Misting is particularly well-suited for scenarios where infrastructure management must be integrated into larger systems.

SaaS Platforms Provisioning Customer Infrastructure

When your SaaS product needs to provision isolated infrastructure for each customer (databases, networks, compute resources), Misting can run as part of your application. No external processes, no shell commands, just function calls.

Platform Engineering Tools

If you are building internal developer platforms, deployment pipelines, or infrastructure automation tools, Misting provides the building blocks. You can compose it with your own authentication, authorization, and orchestration logic.

Custom Infrastructure Management Solutions

When standard IaC tools do not fit your workflow, Misting’s library design lets you build exactly what you need. You control the user interface, the execution model, and the integration points.

Applications with Dynamic Infrastructure Needs

For applications that must create and destroy infrastructure at runtime (test environments, ephemeral workloads, scaling operations), embedding Misting avoids the overhead of shelling out to external tools.

What Misting is NOT

Understanding what Misting does not do is as important as understanding what it does.

Not a Standalone CLI Application

Misting is a library. It does not come with a command-line interface. If you want CLI functionality, use Mistup (which uses Misting internally) or build your own CLI around Misting.

Not a Configuration Language

Misting is a Rust library, not a configuration syntax. It can be used with Mistwrite (a declarative DSL) or programmatically from Rust code. But Misting itself does not parse configuration files.

Not a Cloud Provider

Misting does not communicate with cloud providers directly. It relies on plugins (like the Azure plugin) to handle provider-specific operations. Misting provides the orchestration; plugins provide the cloud connectivity.

Not a Secrets Manager

While Misting can mark values as sensitive and will avoid logging them, it does not store or manage secrets. Use a dedicated secrets management solution and provide secrets to Misting at runtime.

Not a Replacement for Understanding Cloud Resources

Misting helps you manage resources, but you still need to understand the resources you are managing. Misting will not prevent you from creating insecure configurations or making expensive mistakes. It executes the plan you define.

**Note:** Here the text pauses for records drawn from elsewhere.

(* ===== verification/UdpRead.v ===== *)
(** * The UDP reader ([node/udp_io.go] over [transport/mux.go])

    [handleRead] takes datagrams from the TENT connection of the mux and handles
    them one by one.  The system here is that goroutine, the read loop of the mux
    that fills the queues, and everything else, interleaved.  The reader is cut where
    it checks [n.closing] and where it blocks in [ReadFrom]; the read loop where it
    checks [m.closed], where it blocks on the socket, and between the look-up of the
    connection a datagram goes to and the send; [Close] where it waits for the read
    loop.  In between the node takes its steps, handlers are registered and
    unregistered, deadlines are set, and the users of the other connections read. *)

From stdpp Require Import relations.
From S2P Require Import Identity.
From S2P Require Import Prelude Protocol Stream Pool Sha256 Session Peer RelayAuth RelayManager Metrics Reconnect.
From S2P Require Import Config Probe Mux NodeState NodeChannel NodeHeartbeat NodeRecv NodeHandshake NodeDiscovery.
From S2P Require Import NodeDispatch NodeConnect NodeLife NodeTransfer NodeSafety NodeReach.

Section udp.
Context {NL : Noise} {W : World}.

(** The local address of the socket, and the address behind a [*net.UDPAddr]. *)
Context (local : UDPAddr) (udp_of : Addr → UDPAddr).

(** ** The goroutines *)

(** [handleRead]: at the head of the loop, in [ReadFrom], returned. *)
Inductive reader_at := RdTop | RdReading | RdDone.

(** [readLoop]: at the head, in [conn.ReadFrom], about to send a datagram to the
    connection it has looked up, returned. *)
Inductive loop_at :=
| LoopTop
| LoopReading
| LoopSending (conn : VConnRef) (packet : Packet)
| LoopDone.

(** [us_queues_closed] says that [Close] is past its wait; [us_seen] are the datagrams
    handled so far, which is not of the code. *)
Record udp_state := MkUdpState {
  us_node : Node;
  us_mux : UDPMux;
  us_prober : NATProber;
  us_reader : reader_at;
  us_loop : loop_at;
  us_queues_closed : bool;
  us_seen : list (bytes * Addr);
}.
#[global] Instance udp_state_eta : RecordEta udp_state := λ s,
  MkUdpState (us_node s) (us_mux s) (us_prober s) (us_reader s) (us_loop s) (us_queues_closed s) (us_seen s).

The Misting Value Proposition

The fundamental value of Misting is control. You get the benefits of managed infrastructure state and change planning without surrendering control of your application’s execution model.

If you need to:

  • Embed infrastructure management in an application
  • Build custom deployment workflows
  • Integrate with existing Rust codebases
  • Have fine-grained control over when and how deployments happen

Then Misting provides a foundation designed for exactly these requirements. It is the infrastructure management library that treats being a library as its primary purpose, not an afterthought.